# Scrapping Entries from Reddit

There are two TV series that I absolutely love. They reflect the real life problems. That's why I scrapped the subreddits of Black Mirror and WestWorld. In this notebook, I will go through the scraping.

In [1]:
# libraries needed:
import requests
import time
import pandas as pd
import numpy as np

## Black Mirror Posts

To scrap the data, I used the api push.
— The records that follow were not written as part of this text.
Lemma command_loop_scans (keys : list Z) :
  forall (s : Session) (k : Z) (w : World P) (done : list Event),
    0 <= scan_index s ->
    scan_index s + Z.of_nat (List.length (k :: keys)) < 2 ^ 31 ->
    scan_indices (trace (command_loop P keys s k w done))
    = (scan_indices done
       ++ map (fun j => scan_index s + Z.of_nat j)
              (seq 1 (scans_before_escape (k :: keys))))%list.
Proof.
  induction keys as [| k1 keys IH]; intros s k w done H0 Hlen;
    rewrite command_loop_eq;
    pose proof (iteration_pass P s k w) as Hp; cbv zeta in Hp;
    pose proof (iteration_scan s k w) as Hs; cbv zeta in Hs;
    destruct (iteration P s k w) as [[st w1] ev]; cbn [fst snd] in Hp, Hs;
    destruct Hp as (_ & _ & _ & _ & Hesc & Hoth);
    destruct Hs as (Hev & Hidx);
    rewrite scans_cons;
    destruct (Z.eqb_spec k ESC) as [Hk | Hk].
  - destruct (Hesc Hk) as (Hb & _). destruct st as [s1 | s1 k']; [| discriminate Hb].
    destruct (camera_EndCapture P w1) as [w2 rv]. cbn [trace].
    rewrite !scan_indices_app, Hev. subst k. cbn. rewrite !app_nil_r. reflexivity.
  - destruct (Hoth Hk) as (Hb & _). destruct st as [s1 | s1 k']; [discriminate Hb |].
    cbn [trace]. rewrite scan_indices_app, Hev.
    destruct (k =? char "s"); cbn [scans_before_escape seq map].
    + rewrite int_succ_small by (cbn [List.length] in Hlen; lia). reflexivity.
    + reflexivity.
  - destruct (Hesc Hk) as (Hb & _). destruct st as [s1 | s1 k']; [| discriminate Hb].
    destruct (camera_EndCapture P w1) as [w2 rv]. cbn [trace].
    rewrite !scan_indices_app, Hev. subst k. cbn. rewrite !app_nil_r. reflexivity.
  - destruct (Hoth Hk) as (Hb & _). destruct st as [s1 | s1 k']; [discriminate Hb |].
    cbn [step_session] in Hidx. cbn [List.length] in Hlen, IH.
    rewrite IH.
    + rewrite scan_indices_app, Hev, Hidx, <- app_assoc. f_equal.
      destruct (k =? char "s").
      * rewrite int_succ_small by lia.
        cbn [seq map app].
        replace (scan_index s + Z.of_nat 1) with (scan_index s + 1) by lia.
        apply (f_equal (cons (scan_index s + 1))).
        rewrite <- (seq_shift _ 1), map_map. apply map_ext. intro j. lia.
      * reflexivity.
    + rewrite Hidx. destruct (k =? char "s"); [rewrite int_succ_small |]; lia.
    + rewrite Hidx. destruct (k =? char "s"); [rewrite int_succ_small |]; lia.
Qed.

(** The scans of a session are numbered 1, 2, 3, ... in the order of the
    's' keystrokes that come before the first ESC; no other key advances
    the counter. *)
Theorem scans_are_numbered_from_one (id : Z) (argv : list string) (keys : list Z)
    (w w1 : World P) (s : Session) (ev : list Event) :
  startup P id argv w = (Val s, w1, ev) ->
  Z.of_nat (List.length keys) < 2 ^ 31 - 1 ->
  scan_indices (trace (main P id argv keys w))
  = map Z.of_nat (seq 1 (scans_before_escape keys)).
Proof.
  intros Hst Hlen. rewrite (main_started P _ _ keys _ _ _ _ Hst).
  apply startup_inv in Hst as (p & -> & ->).
  rewrite command_loop_scans.
  - cbn [scan_index]. change (scans_before_escape (NULL :: keys))
      with (scans_before_escape keys).
    reflexivity.
  - cbn [scan_index]. lia.
  - cbn [scan_index List.length]. lia.
Qed.

(** ** What runs, and when the camera is stopped *)

Lemma startup_avoids_loop_calls (id : Z) (argv : list string) :
  avoids loop_only (startup P id argv).
Proof.
  unfold startup, create_camera, read_config, start_camera, open_projector_window,
    create_output_directory, load_calibration, load_cam_intrinsics,
    load_fundamental_matrix, load_proj_intrinsics, load_procam_extrinsics, halt.
  avoid_steps.
Qed.

Lemma iteration_avoids_end_capture (s : Session) (k : Z) :
  avoids is_end_capture (iteration P s k).
Proof.
  unfold iteration, engine. avoid_steps.
Qed.

Lemma existsb_filter_nil {A : Type} (f g : A -> bool) (l : list A) :
  existsb (fun a => f a || g a) l = false -> filter f l = [] /\ existsb g l = false.
Proof.
  induction l as [| a l IH]; cbn; [auto |].
  intro H. apply orb_false_iff in H as [Ha Hl]. apply orb_false_iff in Ha as [Hf Hg].
  rewrite Hf, Hg. apply IH. exact Hl.
Qed.

Lemma existsb_end_capture (l : list Event) :
  existsb is_end_capture l = false -> ~ In EvEndCapture l.
Proof.
  intros H Hin. assert (Ht : existsb is_end_capture l = true).
  { apply existsb_exists. exists EvEndCapture. split; [exact Hin | reflexivity]. }
  congruence.
Qed.
(** C8.  In a cycle of a node whose cursors are on elements the status is
    left as it was, and: in PLAY the command for the sim time at the top of
    the cycle is handed to the corrector once and the corrected command is
    published once; outside PLAY the corrector is not called, nothing is
    published on the command topic and the command cursor stays; in every
    status the pose for the sim time read at the end of the cycle is
    published once, and the anchor cursor is updated by the distance
    rule. *)
Theorem command_published_iff_playing (clk : Clock) (s : Repeat) :
  cursorsOnElements s ->
  exists s' here s1 reference s2,
    spin_body clk s = Returns tt s' /\
    currentStatus s' = currentStatus s /\
    (currentStatus s = PLAY ->
     exists cmd s3,
       bind (simTime (now_spin clk)) commandOfTime s = Returns cmd s3 /\
       correctorCalls (trace s') = correctorCalls (trace s) ++ [cmd] /\
       publishedCommands (trace s')
         = publishedCommands (trace s)
           ++ [fst (correctCommand (controller s) cmd)] /\
       controller s' = snd (correctCommand (controller s) cmd)) /\
    (currentStatus s <> PLAY ->
     correctorCalls (trace s') = correctorCalls (trace s) /\
     publishedCommands (trace s') = publishedCommands (trace s) /\
     controller s' = controller s /\
     commandCursor s' = commandCursor s) /\
    bind (simTime (now_spin clk)) poseOfTime s = Returns here s1 /\
    bind (simTime (now_pose clk)) poseOfTime s1 = Returns reference s2 /\
    publishedPoses (trace s') = publishedPoses (trace s) ++ [reference] /\
    anchorPointCursor s' =
      (if nextAnchorIsCloser here (anchorPoints s) (anchorPointCursor s)
       then S (anchorPointCursor s) else anchorPointCursor s).
Proof.
  intros Hwf.
  destruct (spin_body_returns clk s Hwf)
    as (p1 & e1 & c2 & ec & p2 & e2 & R1 & Rc & R2 & Hbody).
  eexists. exists (pose e1), (set_positionCursor p1 s).
  exists (pose e2), (set_positionCursor p2 s).
  split; [exact Hbody|]. clear Hbody. fields.
  split; [reflexivity|].
  split.
  { intros Hplay. exists (twist ec), (set_commandCursor c2 s).
    split; [unfold bind; rewrite simTime_returns; exact Rc|].
    rewrite Hplay. simpl Status_eqb. cbv iota.
    rewrite !correctorCalls_app, !publishedCommands_app.
    unfold switchNotice.
    destruct (nextAnchorIsCloser _ _ _);
      [destruct (nth_error (anchorPoints s) (S (anchorPointCursor s)))|];
      simpl; rewrite ?app_nil_r; auto. }
  split.
  { intros Hnot.
    assert (Status_eqb (currentStatus s) PLAY = false) as Hno.
    { destruct (currentStatus s); simpl; congruence. }
    rewrite Hno.
    rewrite !correctorCalls_app, !publishedCommands_app.
    unfold switchNotice.
    destruct (nextAnchorIsCloser _ _ _);
      [destruct (nth_error (anchorPoints s) (S (anchorPointCursor s)))|];
      simpl; rewrite ?app_nil_r; auto. }
  split; [unfold bind; rewrite simTime_returns; exact R1|].
  split.
  { unfold bind. rewrite simTime_returns. fields. exact R2. }
  split; [|reflexivity].
  rewrite !publishedPoses_app.
  unfold switchNotice.
  destruct (nextAnchorIsCloser _ _ _);
    [destruct (nth_error (anchorPoints s) (S (anchorPointCursor s)))|];
    destruct (Status_eqb (currentStatus s) PLAY);
    simpl; rewrite ?app_nil_r; auto.
Qed.


End Cycle.

(** ** The playback clock over the whole node *)

Section PlaybackClock.

Context {ext : Externals}.
(** The groups of a match are text of the string that their atoms take. *)
Lemma matches_fit atoms s i e groups :
  (i ≤ length s)%nat →
  matches atoms s i = Some (e, groups) →
  (i ≤ e ≤ length s)%nat ∧ groups_fit atoms s groups.
Proof.
  revert i e groups. induction atoms as [|a rest IH]; intros i e groups Hi.
  - cbn. intros [= <- <-]. split; [lia|done].
  - cbn [matches]. intros Hb. apply backtrack_some in Hb as (n & Hn & Hc).
    destruct (matches rest s (i + n)) as [[e' groups']|] eqn:Hrest; [|done].
    injection Hc as <- <-.
    pose proof (run_le_length (class a) (at_most a) (drop i s)) as Hlen.
    rewrite length_drop in Hlen.
    apply IH in Hrest as [He Hfit]; [|lia].
    split; [lia|]. cbn [groups_fit]. destruct (captured a); [|done].
    split; [|done]. unfold fits, span. cbn [fst snd].
    split; [lia|]. split; [|split].
    + intros m Hm. rewrite Hm in Hn.
      pose proof (run_le_most (class a) m (drop i s)). lia.
    + lia.
    + eapply run_in_class. apply Hn.
Qed.

Lemma exec_from_fit atoms s starts groups :
  Forall (λ i, i ≤ length s)%nat starts →
  exec_from atoms s starts = Some groups →
  ∃ whole groups', groups = whole :: groups' ∧ groups_fit atoms s groups'.
Proof.
  induction 1 as [|i later Hi _ IH]; [done|]. cbn.
  destruct (matches atoms s i) as [[e groups']|] eqn:Hm; [|done].
  intros [= <-]. apply matches_fit in Hm as [_ Hfit]; eauto.
Qed.

Lemma exec_fit atoms s match_ :
  exec atoms s = Some match_ →
  ∃ whole groups,
    match_ = whole :: (span s <$> groups) ∧ groups_fit atoms s groups.
Proof.
  unfold exec.
  destruct (exec_from atoms s _) as [groups|] eqn:He; [|done].
  intros [= <-].
  apply exec_from_fit in He as (whole & groups' & -> & Hfit).
  2: { apply Forall_forall. intros i Hi. apply elem_of_seq in Hi. lia. }
  exists (span s whole), groups'. by rewrite fmap_cons.
Qed.
Lemma list_events_loop_drains (ps : list page) :
  forall page_token w w1 events fuel,
    served list_page svc calendar_id page_token w ps w1 ->
    length ps <= fuel ->
    list_events_loop list_page fuel svc calendar_id events page_token w
    = (Val (Some (events ++ flat_map (fun p => default [] (items p)) ps)), w1,
       replicate (length ps) (ListEvents svc calendar_id)).
Proof.
  induction ps as [|p ps IH]; intros page_token w w1 events fuel Hs Hfuel.
  - inversion Hs.
  - destruct fuel as [|fuel]; [simpl in Hfuel; lia|].
    inversion Hs as [tok w' p' w1' Hp Hlast|tok w' p' w1' ps' w2' Hp Hmore Hrest];
      subst; simpl; unfold bind at 1; unfold request at 1; rewrite Hp.
    + rewrite Hlast. simpl. rewrite app_nil_r. reflexivity.
    + rewrite Hmore.
      rewrite (IH _ _ _ _ fuel Hrest) by (simpl in Hfuel; lia).
      rewrite <- app_assoc. reflexivity.
Qed.

(** X16: [list_events] drains the pages.  When the service serves a
    finite run of pages, each naming the next by a non-empty
    [nextPageToken] and the last one naming none (or an empty one), the
    loop returns the items of all these pages in order, a page without
    [items] adding nothing, after exactly one request per page; any fuel
    that covers the number of pages is enough. *)
Theorem X16_list_events_drains_pages :
  forall (ps : list page) (w w1 : W) (fuel : nat),
    served list_page svc calendar_id None w ps w1 ->
    length ps <= fuel ->
    list_events_paged list_page fuel svc calendar_id w
    = (Val (Some (flat_map (fun p => default [] (items p)) ps)), w1,
       replicate (length ps) (ListEvents svc calendar_id)).
Proof.
  intros ps w w1 fuel Hs Hfuel. unfold list_events_paged.
  rewrite (list_events_loop_drains ps None w w1 [] fuel Hs Hfuel).
  reflexivity.
Qed.
Definition fetchPage (source : Z -> reply page_data) (page : Z) : M S page_data :=
  try_catch
    (http_get (Some page) (source page))
    (fun error =>
       throw (Error ("Fetch Page " ++ string_of_Z page ++ " Failed: "
                     ++ err_message error)%string)).

(** [fetchData] / [fetchSourceData] of the scripts that read one list. *)
Definition fetchData {A} (source : reply A) : M S A :=
  try_catch
    (http_get None source)
    (fun error => throw (Error ("Fetch Failed: " ++ err_message error)%string)).

(** The loop of the paginated scripts:
<<
    let page = 1; let hasMore = true;
    while (hasMore) {
        const { items, pagination } = await fetchPage(page);
        if (items.length === 0) { hasMore = false; break; }
        for (const item of items) { ... }
        if (<last page>) { hasMore = false; } else { page++; }
    }
>>
    [last] is the test of the script; the result is [None] when the loop
    is still running after [fuel] pages. *)
Fixpoint while_hasMore (syncItem : obj -> M S verdict)
    (last : Z -> option Z -> bool) (source : Z -> reply page_data)
    (fuel : nat) (page : Z) (acc : Stats * list verdict)
  : M S (option (Stats * list verdict)) :=
  match fuel with
  | O => ret None
  | Datatypes.S fuel' =>
      p <- fetchPage source page ;;
      if Nat.eqb (List.length (pd_items p)) 0 then ret (Some acc)
      else
        acc' <- for_items syncItem tally (pd_items p) acc ;;
        if last page (pd_totalPages p) then ret (Some acc')
        else while_hasMore syncItem last source fuel' (page + 1) acc'
  end.

(** [main] of a paginated script; [exit] is what its [catch] passes to
    [process.exit], if it calls it. *)
Definition main_paginated (EMAIL PASSWORD : string)
    (syncItem : obj -> M S verdict) (last : Z -> option Z -> bool)
    (exit : option Z) (source : Z -> reply page_data) (fuel : nat)
  : M S ending :=
  try_catch
    (authenticate EMAIL PASSWORD ;;
     r <- while_hasMore syncItem last source fuel 1 (stats0, []) ;;
     match r with
     | Some (stats, results) => ret (Done stats results)
     | None => ret Spinning
     end)
    (fun error => ret (Fatal (err_message error) exit)).

(** [main] of a script that reads the whole list at once; [count] is its
    chain of [stats.x++]. *)
Definition main_list (EMAIL PASSWORD : string)
    (syncItem : obj -> M S verdict) (count : Stats -> verdict -> Stats)
    (exit : option Z) (source : reply (list obj))
  : M S ending :=
  try_catch
    (authenticate EMAIL PASSWORD ;;
     items <- fetchData source ;;
     r <- for_items syncItem count items (stats0, []) ;;
     ret (Done (fst r) (snd r)))
    (fun error => ret (Fatal (err_message error) exit)).

End Shared.

(** [k: item.k] in a payload literal. *)
Definition copy (item : obj) (k : string) : string * value := (k, get item k).

(** [existing.k !== payload.k] *)
Definition differs (existing payload : obj) (k : string) : bool :=
  strict_neq (get existing k) (get payload k).

(* ===================================================================== *)
(** * sync-partylist.js *)
(* ===================================================================== *)

Module Partylist.
Section Script.
Context {S : Type} `{PocketBase S}.

Definition COLLECTION : string := "partylist".

Definition build_payload (item : obj) (partyId : value) : obj :=
  [ copy item "name"; copy item "number"; copy item "title";
    copy item "firstName"; copy item "lastName";
    copy item "pmCandidateRank"; copy item "active";
    ("party", partyId) ].

Definition isChanged (existing payload : obj) : bool :=
  differs existing payload "number" ||
  differs existing payload "title" ||
  differs existing payload "firstName" ||
  differs existing payload "lastName" ||
  differs existing payload "pmCandidateRank" ||
  differs existing payload "active" ||
  differs existing payload "party".

Definition syncItem (item : obj) : M S verdict :=
  let partyName := opt_get (get item "party") "name" in
  partyId <- getPartyId "parties" partyName ;;
  let payload := build_payload item partyId in
  try_catch
    (existing <- find_existing COLLECTION (by_name (get item "name")) ;;
     match existing with
     | Some existing =>
         if isChanged existing payload then
           update COLLECTION (get existing "id") payload ;;
           ret updated
         else ret skipped
     | None =>
         create COLLECTION payload ;;
         ret created
     end)
    (fun error => ret failed).
(* ===== verification/_CoqProject ===== *)
-Q . S2P
Prelude.v
Ids.v
Bytes.v
Randomness.v
RandomnessFacts.v
Hamilton.v
FastSampler.v
FastSamplerBits.v
FastSamplerDraw.v
FastSamplerExp.v
FastSamplerLoops.v
FastSamplerFacts.v
FastSamplerSeeds.v
Library.v
LibraryRows.v
LibraryFacts.v
LibraryShuffle.v
LibraryMoves.v
LibraryReach.v
LibraryKnowledge.v
London.v
LondonFacts.v
LondonProtocol.v
LondonGame.v
InferenceCache.v
InferenceCacheFacts.v
Staleness.v
StalenessFacts.v
Bo3Match.v
Mana.v
ManaSearch.v
ManaSolve.v
Json.v
JsonRender.v
JsonParser.v
JsonParserFacts.v
JsonSerializer.v
JsonSerializerFacts.v
JsonCodec.v
JsonMax.v
CombatDamage.v
CombatDamageFacts.v
Sideboard.v
SideboardFacts.v
SideboardPolicy.v
SideboardBytes.v
SideboardAdmission.v
Bo3Session.v
Bo3SessionFacts.v
Float32.v
SearchMath.v
SearchMathFacts.v
SearchAuthority.v
SearchTree.v
SearchTreeFacts.v
SearchWalk.v
SearchFacts.v
Redetermine.v
RedetermineFacts.v
RedetermineForgets.v
LegendRule.v
LegendFacts.v
CombatRules.v
Surface.v
PolicySurface.v
CombatFacts.v
ScanFacts.v
SurfaceInv.v
SurfaceToy.v
AttackTargets.v
SessionInv.v
SurfaceDiscard.v
SurfaceFacts.v
RulesSession.v
RulesSessionInv.v
RulesSessionSteps.v
RulesSessionFacts.v
Belief.v
BeliefFacts.v
BeliefBlind.v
That enabled me to scrap data in less than a minute.

In [22]:
def get_author_comments(**kwargs):
    r = requests.get("https://api.pushshift.io/reddit/submission/search/",params=kwargs)
    data = r.json()
    return data['data']

before = None
all_posts = []
for i in range(20):
    print('grabbing {} posts...'.format((i+1)*500))
    posts = get_author_comments(subreddit="blackmirror",size=500,before=before,sort='desc',sort_type='created_utc')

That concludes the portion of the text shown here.